Background: Pseudomonas aeruginosa septicemia poses significant healthcare-related problems including high mortality rates and substantial resource utilization. Successful antibiotic treatment relies on the accurate and rapid identification of infectious agents. However, current traditional methods of bacterial identification require extended processing steps including bacterial overnight culture, biochemical reactions, and antibiotic susceptibility testing. The sequential steps associated with infection diagnosis lack the celerity and sensitivity that is required to facilitate efficient result determination. We describe a rapid, sensitive, loop-mediated isothermal amplification assay for the direct detection of Pseudomonas aeruginosa DNA from clinical patient plasma. This technique is referred to as the "LAMP-Pa" (loop-mediated isothermal amplification of Pseudomonas aeruginosa) assay. Methods: Three primer pairs were designed to amplify the oprl gene, which encodes a Pseudomonas aeruginosa outer membrane protein. LAMP-Pa was performed using a 25 mu l final volume at 65 degrees C. For comparative purposes, we also used a traditional method of bacterial identification to evaluate assay efficacy.
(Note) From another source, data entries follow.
(** Modelled from the spec: the [profiles] table is created by a migration
    that is not among the sources.  Section 3 of the specification gives
    one Profile per user, [user_id] being its unique identity key, and
    [points] as an integer accumulator; the generated client types give
    [points], [current_streak] and [last_login_date] as nullable.
    [current_streak INTEGER] and [last_login_date DATE] are the columns
    added by the migration of the daily-login procedure.  The width of
    [points] is declared nowhere in the sources: sums on it are exact.
    The columns the subsystem never touches are left out. *)
Record profile := Profile {
  points : option Z;
  current_streak : option Z;
  last_login_date : option date
}.

(** [achievement_progress]: [current_count INTEGER NOT NULL DEFAULT 0],
    [last_updated ... NOT NULL DEFAULT now()],
    [bonus_claimed BOOLEAN NOT NULL DEFAULT false]; the key
    [UNIQUE(user_id, achievement_type)] is the key of the map in [db]. *)
Record progress := Progress {
  current_count : Z;
  last_updated : timestamp;
  bonus_claimed : bool
}.

(** [daily_logins] has [UNIQUE(user_id, login_date)] and no other column
    that is read: the table is the set of its pairs. *)
Record db := Db {
  profiles : gmap uuid profile;
  daily_logins : gset (uuid * date);
  achievement_progress : gmap (uuid * string) progress
}.

Inductive sql_error :=
| unique_violation
| numeric_value_out_of_range.

Inductive res (A : Type) :=
| Ok (a : A)
| Err (e : sql_error).
Arguments Ok {A} a.
Arguments Err {A} e.

Definition bind {A B} (r : res A) (k : A -> res B) : res B :=
  match r with
  | Ok a => k a
  | Err e => Err e
  end.

Notation "x <- r ;; k" := (bind r (fun x => k))
  (at level 100, r at next level, right associativity).

Definition INT_MIN : Z := -2147483648.
Definition INT_MAX : Z := 2147483647.

Definition int4_fits (x : Z) : bool := (INT_MIN <=? x) && (x <=? INT_MAX).

(** A value stored in, or cast to, [INTEGER]. *)
Definition int4 (x : Z) : res Z :=
  if int4_fits x then Ok x else Err numeric_value_out_of_range.

(** [a + b] on two [INTEGER]s. *)
Definition int4pl (a b : Z) : res Z := int4 (a + b).

(** [a = b] under SQL's three-valued logic: unknown when [a] is [NULL]. *)
Definition sql_eq (a : option Z) (b : Z) : option bool :=
  (fun x => x =? b) <$> a.

(** [IF c THEN ... ELSE ...]: an unknown condition takes the [ELSE] branch. *)
Definition sql_true (c : option bool) : bool := default false c.

(** [COALESCE(a, d)]. *)
Definition COALESCE (a : option Z) (d : Z) : Z := default d a.

(** [SELECT COUNT( * ) FROM daily_logins WHERE user_id = u AND login_date = t]. *)
Definition count_daily_logins (d : db) (u : uuid) (t : date) : Z :=
  if decide ((u, t) ∈ daily_logins d) then 1 else 0.

(** [INSERT INTO daily_logins (user_id, login_date) VALUES (u, t)]. *)
Definition insert_daily_login (d : db) (u : uuid) (t : date) : res db :=
  if decide ((u, t) ∈ daily_logins d) then Err unique_violation
  else Ok (Db (profiles d) ({[ (u, t) ]} ∪ daily_logins d) (achievement_progress d)).

(** The row returned by [handle_daily_login]. *)
Record login_row := LoginRow {
  points_earned : Z;
  streak_count : Z;
  is_new_login : bool
}.

(** [UPDATE profiles SET current_streak = new_streak,
      last_login_date = today_date,
      points = COALESCE(points, 0) + points_to_add
    WHERE profiles.user_id = u]: no row matched is no error. *)
Definition update_profile_login (d : db) (u : uuid)
    (new_streak : Z) (today_date : date) (points_to_add : Z) : res db :=
  match profiles d !! u with
  | None => Ok d
  | Some p =>
      Ok (Db (<[u := Profile (Some (COALESCE (points p) 0 + points_to_add))
                             (Some new_streak) (Some today_date)]> (profiles d))
             (daily_logins d) (achievement_progress d))
  end.

(** The body of [handle_daily_login], statement by statement.  [others]
    is what other sessions have committed between this call's reads and
    its [INSERT]: every statement sees the rows committed before it
    starts. *)
Definition handle_daily_login_body (others : db -> db) (d : db)
    (user_id_param : uuid) (today_date : date) : res (login_row * db) :=
  let yesterday_date := today_date - 1 in
  let points_to_add := 10 in
  let existing_login_count := count_daily_logins d user_id_param today_date in
  if 0 <? existing_login_count then
    let new_streak := profiles d !! user_id_param ≫= current_streak in
    Ok (LoginRow 0 (COALESCE new_streak 0) false, d)
  else
    let current_profile := profiles d !! user_id_param in
    new_streak <-
      (if sql_true (sql_eq (current_profile ≫= last_login_date) yesterday_date)
       then int4pl (COALESCE (current_profile ≫= current_streak) 0) 1
       else Ok 1) ;;
    points_to_add <-
      (if new_streak =? 30
       then let streak_bonus := 40 in int4pl points_to_add streak_bonus
       else Ok points_to_add) ;;
    d1 <- insert_daily_login (others d) user_id_param today_date ;;
    d2 <- update_profile_login d1 user_id_param new_streak today_date points_to_add ;;
    Ok (LoginRow points_to_add new_streak true, d2).

(** A call with its transaction: the row and the new store, or the error
    and the store without any write of this call. *)
Definition handle_daily_login_racing (others : db -> db) (d : db)
    (user_id_param : uuid) (today_date : date) : res login_row * db :=
  match handle_daily_login_body others d user_id_param today_date with
  | Ok (r, d') => (Ok r, d')
  | Err e => (Err e, others d)
  end.

(** The call when no other session commits in between. *)
Definition handle_daily_login (d : db) (user_id_param : uuid)
    (today_date : date) : res login_row * db :=
  handle_daily_login_racing (fun d => d) d user_id_param today_date.

(** [upsert({user_id, achievement_type, current_count, last_updated},
    {onConflict: 'user_id,achievement_type'})]: the columns sent are
    written, [bonus_claimed] keeps its value on a row that exists and
    takes its default on a new one. *)
Definition upsert_achievement_progress (d : db) (u : uuid) (t : string)
    (count : Z) (now : timestamp) : res db :=
  c <- int4 count ;;
  let claimed := default false (bonus_claimed <$> achievement_progress d !! (u, t)) in
  Ok (Db (profiles d) (daily_logins d)
         (<[(u, t) := Progress c now claimed]> (achievement_progress d))).

(** [from('profiles').update({points: p}).eq('user_id', u)]. *)
Definition update_profile_points (d : db) (u : uuid) (p : Z) : res db :=
  match profiles d !! u with
  | None => Ok d
  | Some r =>
      Ok (Db (<[u := Profile (Some p) (current_streak r) (last_login_date r)]> (profiles d))
             (daily_logins d) (achievement_progress d))
  end.

(** [from('achievement_progress').update({bonus_claimed: true})
      .eq('user_id', u).eq('achievement_type', t)]. *)
Definition update_bonus_claimed (d : db) (u : uuid) (t : string) : res db :=
  Ok (Db (profiles d) (daily_logins d)
         (alter (fun r => Progress (current_count r) (last_updated r) true) (u, t)
                (achievement_progress d))).

End Store.

(** ** The hook [useAchievements] *)

Module Client.
Import Store.

Inductive activity := quiz | game.

#[global] Instance activity_eq_dec : EqDecision activity.
Proof. solve_decision. Defined.

(** The text of ['quiz' | 'game'], as stored in [achievement_type]. *)
Definition activity_text (a : activity) : string :=
  match a with
  | quiz => "quiz"
  | game => "game"
  end.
Results: The procedure enables direct detection from clinical patient plasma within 20 minutes without the requirement for DNA purification. The detection limit pertaining to Pseudomonas aeruginosa identification is 2.8 ng of total DNA/mu l plasma. The diagnosis is specific to Pseudomonas aeruginosa, and the coincidence rate of LAMP-Pa and the traditional method was 100%. Conclusions: Our data indicate that the assay provides a sensitive, specific, and intuitive diagnostic tool for Pseudomonas aeruginosa septicemia detection.